Affordable Care Act and Medicare
The reforms that the PPACA enacts in regards to Medicare should be beneficial for disability beneficiaries receiving health care through Medicare. Here are several of the key changes:
- The premiums that beneficiaries pay for Medicare Part B coverage should be lower in the coming years thanks to the PPACA
- The PPACA closes the so-called “donut hole” of Medicare prescription drug coverage so that people with high prescriptive drug costs will receive discounts on the drugs they need; by 2020, the donut hole is not expected to exist at all
- The new law implements a number of cost-cutting measures that will trim excess payments to hospitals and doctors, improve fraud investigations and oversight, and focus on preventive care, which keeps people healthy before they develop expensive, life-threatening medical issues
Affordable Care Act and Medicaid
There is some interplay between Medicaid and disability benefits. In most states, SSI benefits and Medicaid use the same application, but, in others, including Oklahoma, the Medicaid process is different. Often you may be eligible for Medicaid even if Social Security does not grant you disability benefits.

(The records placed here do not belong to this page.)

(* ===== verification/UPrintf.v ===== *)
(** * Formatted output of user programs (src/user/printf.c)

    Characters are written one by one with [write].  The variable arguments
    are a list; taking an argument that is not there, or one of the other kind,
    has no meaning in C and ends the model of the program. *)

From S2P Require Import Prelude Mem User.

Inductive vararg := VInt (x : Z) | VStr (s : option (list byte)).
Definition va_int (ap : list vararg) : option (Z * list vararg) :=
  match ap with VInt x :: ap' => Some (x, ap') | _ => None end.
Definition va_str (ap : list vararg) : option (option (list byte) * list vararg) :=
  match ap with VStr s :: ap' => Some (s, ap') | _ => None end.

Definition digits : list byte := str "0123456789ABCDEF".
Definition putc (fd : Z) (c : byte) : prog unit := call (Write fd [c]) ;! Ret tt.

(** the loop [do ... while((x /= base) != 0)]: the characters in [buf] *)
Fixpoint printint_digits (fuel : nat) (x base : Z) : list byte :=
  match fuel with
  | O => []
  | S fuel' =>
      let d := digits !!! Z.to_nat (x mod base) in
      if x / base =? 0 then [d] else d :: printint_digits fuel' (x / base) base
  end.
Definition printint_buf (xx base : Z) (sgn : bool) : list byte :=
  let neg := sgn && (xx <? 0) in
  let x := if neg then u32 (- xx) else u32 xx in
  printint_digits 32 x base ++ (if neg then [x2d] else []).
Definition printint (fd xx base : Z) (sgn : bool) : prog unit :=
  pfor (reverse (printint_buf xx base sgn)) (putc fd).

Definition printptr (fd x : Z) : prog unit :=
  putc fd x30 ;!
  putc fd x78 ;!
  pfor (seq 0 16) (λ i, putc fd (digits !!! Z.to_nat (Z.shiftr (u64 (Z.shiftl x (4 * Z.of_nat i))) 60))).

(** the loop over the format; [pct] is [state == '%'] *)
Fixpoint vprintf_loop (fd : Z) (pct : bool) (fmt : list byte) (ap : list vararg) : prog unit :=
  match fmt with
  | [] => Ret tt
  | c :: fmt' =>
      let int k := match va_int ap with Some (x, ap') => k x ;! vprintf_loop fd false fmt' ap' | None => Unfinished end in
      if negb pct then
        if bool_decide (c = x25) then vprintf_loop fd true fmt' ap else putc fd c ;! vprintf_loop fd false fmt' ap
      else if bool_decide (c = x64) then int (λ x, printint fd (i32 x) 10 true)
      else if bool_decide (c = x6c) then int (λ x, printint fd (i32 x) 10 false)
      else if bool_decide (c = x78) then int (λ x, printint fd (i32 x) 16 false)
      else if bool_decide (c = x70) then int (λ x, printptr fd (u64 x))
      else if bool_decide (c = x73) then
        match va_str ap with
        | Some (s, ap') => pfor (default (str "(null)") s) (putc fd) ;! vprintf_loop fd false fmt' ap'
        | None => Unfinished
        end
      else if bool_decide (c = x63) then int (λ x, putc fd (byte.of_Z x))
      else if bool_decide (c = x25) then putc fd c ;! vprintf_loop fd false fmt' ap
      else putc fd x25 ;! putc fd c ;! vprintf_loop fd false fmt' ap
  end.
Definition vprintf (fd : Z) (fmt : list byte) (ap : list vararg) : prog unit := vprintf_loop fd false fmt ap.
Definition fprintf (fd : Z) (fmt : list byte) (ap : list vararg) : prog unit := vprintf fd fmt ap.
Definition printf (fmt : list byte) (ap : list vararg) : prog unit := vprintf 1 fmt ap.

(** ** What is printed *)

Definition ptr_text (x : Z) : list byte :=
  [x30; x78] ++ ((λ i, digits !!! Z.to_nat (Z.shiftr (u64 (Z.shiftl x (4 * Z.of_nat i))) 60)) <$> seq 0 16).
(** the text of a conversion and the arguments that are left *)
Definition conversion (c : byte) (ap : list vararg) : option (list byte * list vararg) :=
  let int (f : Z → list byte) := '(x, ap') ← va_int ap; Some (f x, ap') in
  if bool_decide (c = x64) then int (λ x, reverse (printint_buf (i32 x) 10 true))
  else if bool_decide (c = x6c) then int (λ x, reverse (printint_buf (i32 x) 10 false))
  else if bool_decide (c = x78) then int (λ x, reverse (printint_buf (i32 x) 16 false))
  else if bool_decide (c = x70) then int (λ x, ptr_text (u64 x))
  else if bool_decide (c = x73) then '(s, ap') ← va_str ap; Some (default (str "(null)") s, ap')
  else if bool_decide (c = x63) then int (λ x, [byte.of_Z x])
  else if bool_decide (c = x25) then Some ([c], ap)
  else Some ([x25; c], ap).
Fixpoint format (pct : bool) (fmt : list byte) (ap : list vararg) : option (list byte) :=
  match fmt with
  | [] => Some []
  | c :: fmt' =>
      if negb pct then
        if bool_decide (c = x25) then format true fmt' ap else cons c <$> format false fmt' ap
      else '(t, ap') ← conversion c ap; app t <$> format false fmt' ap'
  end.

Section Prints.
Context (fd : Z) (Hfd : fd = 1 ∨ fd = 2).
Lemma prints_putc c : prints fd [c] (putc fd c).
Proof. by apply prints_write. Qed.
Lemma concat_singles {A} (l : list A) : concat ((λ a, [a]) <$> l) = l.
Proof. induction l as [|a l IH]; [done|]. rewrite fmap_cons. simpl. f_equal. exact IH. Qed.
Lemma prints_chars l : prints fd l (pfor l (putc fd)).
Proof. rewrite <- (concat_singles l) at 1. apply prints_for; [done|]. apply prints_putc. Qed.
Lemma prints_ptr x : prints fd (ptr_text x) (printptr fd x).
Proof.
  unfold ptr_text, printptr. change ([x30; x78] ++ ?l) with ([x30] ++ [x78] ++ l).
  apply prints_bind; [apply prints_putc|]. apply prints_bind; [apply prints_putc|].
  rewrite <- (concat_singles (_ <$> seq 0 16)), <- list_fmap_compose. apply prints_for; [done|]. intros i. apply prints_putc.
Qed.

Lemma vprintf_prints fmt : ∀ pct ap bs, format pct fmt ap = Some bs → prints fd bs (vprintf_loop fd pct fmt ap).
Proof.
  induction fmt as [|c fmt IH]; intros pct ap bs; cbn [vprintf_loop format].
  { intros [= <-]. by apply prints_ret. }
  destruct pct; cbn [negb].
  - intros ([t ap'] & Hc & (cs & Hcs & ->)%fmap_Some)%bind_Some. specialize (IH false ap' cs Hcs). unfold conversion in Hc.
    repeat (case_bool_decide; [try (apply bind_Some in Hc as ([y ap1] & Ey & [= <- <-]); rewrite Ey; apply prints_bind; [|exact IH])|]).
    1, 2, 3: apply prints_chars.
    + apply prints_ptr.
    + apply prints_chars.
    + apply prints_putc.
    + injection Hc as <- <-. apply prints_bind; [apply prints_putc|exact IH].
    + injection Hc as <- <-. change ([x25; c] ++ cs) with ([x25] ++ [c] ++ cs).
      apply prints_bind; [apply prints_putc|]. apply prints_bind; [apply prints_putc|exact IH].
  - case_bool_decide.
    + intros H'. by apply IH.
    + intros (cs & Hcs & ->)%fmap_Some. change (c :: cs) with ([c] ++ cs). apply prints_bind; [apply prints_putc|by apply IH].
Qed.
Lemma fprintf_prints fmt ap bs : format false fmt ap = Some bs → prints fd bs (fprintf fd fmt ap).
Proof. apply vprintf_prints. Qed.
End Prints.
Lemma printf_prints fmt ap bs w : format false fmt ap = Some bs → run_world (printf fmt ap) w = Done tt (emit 1 bs w).
Proof. intros H. exact (proj2 (fprintf_prints 1 (or_introl eq_refl) fmt ap bs H) w). Qed.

The PPACA should help many disability applicants in that it expands Medicaid’s possible coverage to people with incomes at or below 133 percent of the federal poverty line, which should open the doors for more Americans with lower incomes to obtain health coverage. While some governors and state officials have already balked at accepting the expansion, many experts think that this is political rhetoric and that most or all states will ultimately accept the expansion, especially since the federal government covers 100 percent of the costs in the first few years of expansion and then never less than 90 percent.